La formación orientada a la empleabilidad se ha consolidado como uno de los principales motores del desarrollo económico y social. En este contexto, la Generalitat Valenciana ha anunciado una inversión histórica de 200 millones de euros destinada a impulsar la formación y recualificación de más de 58.000 personas.

Este plan refuerza una tendencia clara: la formación ya no se mide por horas impartidas, sino por resultados de empleo.
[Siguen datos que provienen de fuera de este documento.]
(** Two states that differ in flags, arrays and what is printed. *)
Record same_graph (s s' : tsort_state) : Prop := {
  sg_nodes : strip <$> nodes s' = strip <$> nodes s;
  sg_db : db s' = db s;
  sg_graph : graph s' = graph s
}.

#[export] Instance same_graph_preorder : PreOrder same_graph.
Proof.
  split; [by split|]. intros s1 s2 s3 [H1 D1 G1] [H2 D2 G2]. split; congruence.
Qed.

Lemma sg_lookup s s' n : same_graph s s' -> strip <$> nodes s' !! n = strip <$> nodes s !! n.
Proof. intros [H _ _]. rewrite <- !list_lookup_fmap. by rewrite H. Qed.

Lemma sg_length s s' : same_graph s s' -> length (nodes s') = length (nodes s).
Proof. intros [H _ _]. apply (f_equal length) in H. by rewrite !length_fmap in H. Qed.

Lemma sg_view {A} (v : node -> A) d s s' n :
  (forall x, v (strip x) = v x) -> same_graph s s' -> from_option v d (nodes s' !! n) = from_option v d (nodes s !! n).
Proof.
  intros Hv H%(sg_lookup s s' n). destruct (nodes s' !! n) as [x|], (nodes s !! n) as [y|]; try done. cbn in *.
  apply (inj Some) in H. by rewrite <- (Hv x), <- (Hv y), H.
Qed.

Lemma sg_arcs s s' n : same_graph s s' -> arcs_of s' n = arcs_of s n.
Proof. by apply sg_view. Qed.
Lemma sg_ref s s' n : same_graph s s' -> ref_of s' n = ref_of s n.
Proof. by apply sg_view. Qed.
Lemma sg_name s s' n : same_graph s s' -> name_of s' n = name_of s n.
Proof. by apply sg_view. Qed.
(* ===== verification/TsortSort.v ===== *)
(** * tsort: what is printed

    [takes] is the abstract sort, on the nodes that are left: a node that no other one points to is printed and taken away, and
    when there is none a node of a cycle, with a warning.  [Graph] is the invariant, and the theorems
    say that the program makes such steps until no node is left. *)

From Stdlib Require Import ZArith Lia List Bool.
From stdpp Require Import base tactics list numbers gmap.
From S2P Require Import Prelude Tsort TsortFacts TsortCycle.

Local Open Scope Z_scope.

Lemma elem_middle (l1 l2 : list nat) n m : m ∈ l1 ++ n :: l2 <-> m = n \/ m ∈ l1 ++ l2.
Proof. rewrite !elem_of_app, elem_of_cons. tauto. Qed.

Lemma nodup_middle (l1 l2 : list nat) n : NoDup (l1 ++ n :: l2) -> n ∉ l1 ++ l2 /\ NoDup (l1 ++ l2).
Proof.
  intros H. rewrite (Permutation_app_comm l1 (n :: l2)) in H. cbn in H. apply NoDup_cons in H as [H1 H2].
  rewrite (Permutation_app_comm l1 l2). split; done.
Qed.

Section Sorting.
Context (o : tsort_opts) (A : nat -> list nat) (Nm : nat -> list Z) (K : nat).
Hypothesis (HA : forall n, NoDup (A n)) (HK : forall n v, v ∈ A n -> (v < K)%nat).

(** The arcs that are left. *)
Definition left_arcs (l : list nat) (n : nat) : list nat := if decide (n ∈ l) then A n else [].
Definition on_cycle (l : list nat) (n : nat) : Prop := exists c, c <> [] /\ walk (left_arcs l) n c n.
(** How many nodes point to [n]. *)
Definition indegree (f : nat -> list nat) (l : list nat) (n : nat) : nat := length (List.filter (fun u => bool_decide (n ∈ f u)) l).
Lemma get_node_spec s ws ps w :
  Reading s ws ps ->
  exists n s', get_node w s = (Ok n, s') /\ Reading s' (w :: ws) ps /\ (n < length (nodes s'))%nat /\ name_of s' n = w /\
    (length (nodes s) <= length (nodes s'))%nat /\ forall m, (m < length (nodes s))%nat -> name_of s' m = name_of s m.
Proof.
  intros R. destruct (db s !! w) as [n|] eqn:Ed.
  { apply (r_db _ _ _ R) in Ed as Hn. destruct Hn as [Hn Hname]. exists n, s. unfold get_node. rewrite run_bind_get, Ed. split; [done|].
    split; [|split_and!; done]. destruct R as [R1 R2 R3 R4 R5 R6 R7 R8 R9 R10 R11]. split; try done.
    - intros v. rewrite elem_of_cons, <- R3. split; [by right|]. intros [->|H]; [by exists n|done].
    - intros a b [H1 H2]%R4. split; by right. }
  set (K := length (nodes s)).
  assert (forall g, graph s = Some g -> (g < K)%nat) as Hg.
  { intros g Eg. pose proof (r_chain _ _ _ R) as Hc. destruct (all_nodes s) as [|n l] eqn:El; [cbn in Hc; congruence|].
    destruct Hc as [E _]. rewrite Eg in E. injection E as ->. apply in_all. rewrite El. by left. }
  destruct (get_node_new s w Ed Hg) as (ns' & E & Hch). fold K in E, Hch.
  set (new := mkNode None (graph s) [] 0 0 0 w) in *. exists K. eexists. split; [exact E|]. set (s' := mkT ns' _ _ _ _ _).
  assert (length ns' = S K) as Hlen by (rewrite (changed_length _ _ _ Hch), length_app; cbn; unfold K; lia).
  assert (forall {B} (v : node -> B) d m, (forall p x, v (set_prevp p x) = v x) ->
    from_option v d (ns' !! m) = if decide (m = K) then v new else from_option v d (nodes s !! m)) as Hview.
  { intros B v d m Hv. rewrite Hch. destruct (decide (m = K)) as [->|Hne].
    - rewrite list_lookup_middle by done. cbn. by destruct (decide _).
    - destruct (Nat.lt_ge_cases m K) as [Hm|Hm].
      + rewrite lookup_app_l by done. destruct (nodes s !! m); [|done]. cbn. by destruct (decide _).
      + rewrite !lookup_ge_None_2; [done|unfold K in *; lia|rewrite length_app; cbn; unfold K in *; lia]. }
  assert (w ∉ ws) as Hfresh.
  { intros Hw. apply (r_words _ _ _ R) in Hw as (n & Hn & Hnm).
    assert (db s !! w = Some n) by (by apply (r_db _ _ _ R)). congruence. }
  assert (forall m, name_of s' m = if decide (m = K) then w else name_of s m) as Hname by (intros m; by apply Hview).
  assert (forall m, arcs_of s' m = if decide (m = K) then [] else arcs_of s m) as Harcs by (intros m; by apply Hview).
  assert (arcs_of s K = []) as HaK by (unfold arcs_of, K; by rewrite lookup_ge_None_2).
  assert (all_nodes s' = K :: all_nodes s) as Hall.
  { unfold all_nodes. cbn [nodes s']. rewrite Hlen, seq_S, rev_app_distr. done. }
  split; [|split; [cbn; lia|split; [by rewrite Hname, decide_True|split; [cbn; fold K; lia|]]]].
  2: { intros m Hm. rewrite Hname, decide_False; [done|]. fold K in Hm. lia. }
  split; try done; try (apply (r_bufs _ _ _ R)); try (apply (r_printed _ _ _ R)).
  - rewrite Hall. cbn [chain graph s']. split; [done|]. exists new. split.
    { rewrite Hch. rewrite list_lookup_middle by done. cbn. rewrite decide_False; [done|]. intros Hgk. apply Hg in Hgk. lia. }
    split; [done|]. cbn [n_next new nodes s'].
    assert (NoDup (all_nodes s)) as Hnd by apply all_nodup. pose proof (r_chain _ _ _ R) as Hc.
    assert (forall m, m ∈ all_nodes s -> (m < K)%nat) as Hin by (intros m; apply in_all).
    destruct (all_nodes s) as [|n l]; [done|]. destruct Hc as (Eg & x & Hx & Hp & Hc). split; [done|].
    exists (set_prevp (Some K) x). split.
    { rewrite Hch, lookup_app_l by (apply Hin; by left). rewrite Hx. cbn. by rewrite decide_True. }
    split; [done|]. cbn. eapply chain_links; [|exact Hc]. intros m y Hm Hy. exists y. split; [|done].
    rewrite Hch, lookup_app_l by (apply Hin; by right). rewrite Hy. cbn. rewrite decide_False; [done|].
    rewrite Eg. intros [= ->]. by apply NoDup_cons in Hnd as [Hnd _].
  - intros v n. cbn [db s' nodes]. rewrite Hlen. destruct (decide (v = w)) as [->|Hne].
    + rewrite lookup_insert_eq. rewrite Hname. split.
      * intros [= <-]. rewrite decide_True by done. split; [lia|done].
      * intros [Hn Hnm]. destruct (decide (n = K)) as [->|Hne]; [done|].
        assert (db s !! w = Some n) by (apply (r_db _ _ _ R); fold K; split; [lia|done]). congruence.
    + rewrite lookup_insert_ne by done. rewrite (r_db _ _ _ R). fold K. rewrite Hname.
      destruct (decide (n = K)) as [->|Hnk]; [split; [lia|]; by intros [_ ->]|]. split; intros [H1 H2]; (split; [lia|done]).
  - intros v. cbn [nodes s']. rewrite Hlen, elem_of_cons, <- (r_words _ _ _ R). fold K. split.
    + intros (n & Hn & Hv). rewrite Hname in Hv. destruct (decide (n = K)); [by left|]. right. exists n. split; [lia|done].
    + intros [->|(n & Hn & Hv)]; [exists K; split; [lia|by rewrite Hname, decide_True]|]. exists n. split; [lia|].
      rewrite Hname, decide_False by lia. done.
  - intros a b [H1 H2]%(r_pairs _ _ _ R). split; by right.
  - intros u v. cbn [nodes s']. rewrite Hlen, Harcs, !Hname. destruct (decide (u = K)) as [->|Hu].
    + split; [intros H; by apply not_elem_of_nil in H|]. intros (_ & _ & Hb). apply (r_pairs _ _ _ R) in Hb as [Hb _]. done.
    + rewrite (r_arcs _ _ _ R). fold K. destruct (decide (v = K)) as [->|Hv]; [|split; intros (H1 & H2 & H3); (split; [lia|]); (split; [lia|done])].
      split; [lia|]. intros (_ & _ & Hb). by apply (r_pairs _ _ _ R) in Hb as [_ Hb].
  - intros u. rewrite Harcs. destruct (decide (u = K)); [by apply NoDup_nil|apply (r_nodup _ _ _ R)].
  - intros n Hn. cbn [nodes s'] in Hn. rewrite Hlen in Hn. rewrite Hall.
    assert (indegree (arcs_of s') (K :: all_nodes s) n = indegree (arcs_of s) (all_nodes s) n) as ->.
    { unfold indegree. cbn [List.filter]. rewrite Harcs, decide_True by done. cbn. f_equal. apply filter_ext_in.
      intros m Hm. apply list_elem_of_In, in_all in Hm. rewrite Harcs, decide_False; [done|]. fold K in Hm. lia. }
    unfold ref_of. cbn [nodes s']. rewrite Hview by done. destruct (decide (n = K)) as [->|Hne]; [|apply (r_ref _ _ _ R); fold K; lia].
    cbn. symmetry. replace (indegree (arcs_of s) (all_nodes s) K) with 0%nat; [done|]. symmetry. apply indegree_zero.
    intros u _ Hu. apply (r_arcs _ _ _ R) in Hu as (_ & Hu & _). fold K in Hu. lia.
  - intros n. unfold flags_of. cbn [nodes s']. rewrite Hview by done. destruct (decide (n = K)); [done|apply (r_flags _ _ _ R)].
  - intros n. rewrite Harcs. unfold size_of. cbn [nodes s']. rewrite Hview by done.
    destruct (decide (n = K)); [done|apply (r_size _ _ _ R)].
Qed.

(** ** An arc for each pair *)

Lemma reading_pairs s ws ps ws' ps' :
  (forall w, w ∈ ws' <-> w ∈ ws) -> (forall a b, before ps' a b <-> before ps a b) -> Reading s ws ps -> Reading s ws' ps'.
Proof.
  intros Hw Hp [R1 R2 R3 R4 R5 R6 R7 R8 R9 R10 R11]. split; try done.
  - intros w. by rewrite Hw.
  - intros a b. rewrite Hp, !Hw. apply R4.
  - intros u v. rewrite Hp. apply R5.
Qed.

Lemma before_cons ps s1 s2 a b : before ((s1, s2) :: ps) a b <-> (s1 <> s2 /\ a = s1 /\ b = s2) \/ before ps a b.
Proof.
  unfold before. rewrite elem_of_cons. split.
  - intros [[[= -> ->]|H] Hne]; [by left|by right].
  - intros [(Hne & -> & ->)|[H Hne]]; (split; [|done]); [by left|by right].
Qed.

(** An arc to [n2] is added to [f n1]. *)
Lemma indegree_add (f f' : nat -> list nat) n1 n2 l m :
  NoDup l -> n1 ∈ l -> n2 ∉ f n1 -> (forall u, f' u = if decide (u = n1) then f n1 ++ [n2] else f u) ->
  indegree f' l m = (indegree f l m + if decide (m = n2) then 1 else 0)%nat.
Proof.
  intros Hnd Hn1 Hn2 Hf. unfold indegree.
  assert (forall l, n1 ∉ l -> List.filter (fun u => bool_decide (m ∈ f' u)) l = List.filter (fun u => bool_decide (m ∈ f u)) l) as Hout.
  { intros l' Hl'. apply filter_ext_in. intros u Hu. rewrite Hf, decide_False; [done|]. intros ->. by apply list_elem_of_In in Hu. }
  apply list_elem_of_split in Hn1 as (l1 & l2 & ->). destruct (nodup_middle _ _ _ Hnd) as [Hnot _].
  rewrite not_elem_of_app in Hnot. destruct Hnot as [Hnot1 Hnot2].
  rewrite !List.filter_app, !length_app. cbn [List.filter]. rewrite !Hout by done. rewrite Hf, decide_True by done.
  destruct (decide (m = n2)) as [->|Hne].
  - rewrite bool_decide_eq_true_2 by (apply elem_of_app; right; by left). rewrite bool_decide_eq_false_2 by done. cbn. lia.
  - rewrite (bool_decide_ext (m ∈ f n1 ++ [n2]) (m ∈ f n1)).
    + destruct (bool_decide _); cbn; lia.
    + rewrite elem_of_app, list_elem_of_singleton. tauto.
Qed.

(** A change that leaves links, flags and names alone. *)
Record keeps (s : tsort_state) (ns' : list node) : Prop := {
  k_length : length ns' = length (nodes s);
  k_chain : forall l g, chain (nodes s) None g l -> chain ns' None g l;
  k_flags : forall m, flags_of (set_nodes ns' s) m = flags_of s m;
  k_names : forall m, name_of (set_nodes ns' s) m = name_of s m
}.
Un cambio de enfoque que afecta directamente a empresas, centros de formación y entidades del sector educativo.

Un nuevo modelo de formación para el empleo

La inversión se centra en programas de formación para el empleo con especial atención a:

  • Recualificación profesional (reskilling)
  • Mejora de competencias (upskilling)
  • Competencias digitales y transversales
  • Reconocimiento de la experiencia laboral previa

El objetivo es alinear la formación con las necesidades reales del mercado laboral, reduciendo la brecha entre oferta formativa y demanda empresarial.

 

Qué supone esta inversión para las empresas

Para las empresas, los planes de formación pública representan una oportunidad estratégica:

  • Acceso a talento mejor cualificado
  • Reducción de costes en los procesos de selección
  • Participación en el diseño de programas formativos
  • Mejora de la productividad y adaptación al cambio

La formación subvencionada para empresas deja de ser un recurso puntual y se convierte en una herramienta estructural de gestión del talento.

Oportunidades para centros de formación

Los centros y entidades formativas se enfrentan a un escenario de mayor demanda, pero también de mayor exigencia:

  • Programas orientados a empleabilidad real
  • Metodologías prácticas y evaluables
  • Colaboración activa con empresas
  • Medición del impacto formativo

En este nuevo contexto, no gana quien ofrece más cursos, sino quien ofrece formación con resultados.

 

Colaboración público-privada: la clave del éxito

Uno de los pilares del plan es la colaboración público-privada en formación, imprescindible para detectar perfiles profesionales emergentes, diseñar itinerarios formativos adaptados y garantizar la inserción laboral tras la formación.

Este modelo refuerza la formación como inversión en competitividad y empleo.

Conclusión

La inversión pública en formación y empleabilidad marca un punto de inflexión. Empresas y centros de formación que se alineen con este enfoque tendrán una ventaja competitiva clara en un mercado laboral cada vez más exigente y cambiante.

Enlaces de interés

Preguntas frecuentes

¿Quién puede acceder a estos programas de formación?
Personas desempleadas, profesionales en activo y colectivos en proceso de recualificación.

¿Pueden participar las empresas en estos planes?
Sí, especialmente en el diseño de programas y en la acogida de alumnado en prácticas o procesos de inserción.

¿Qué tipo de formación se prioriza?
Formación práctica, digital y orientada a empleabilidad real.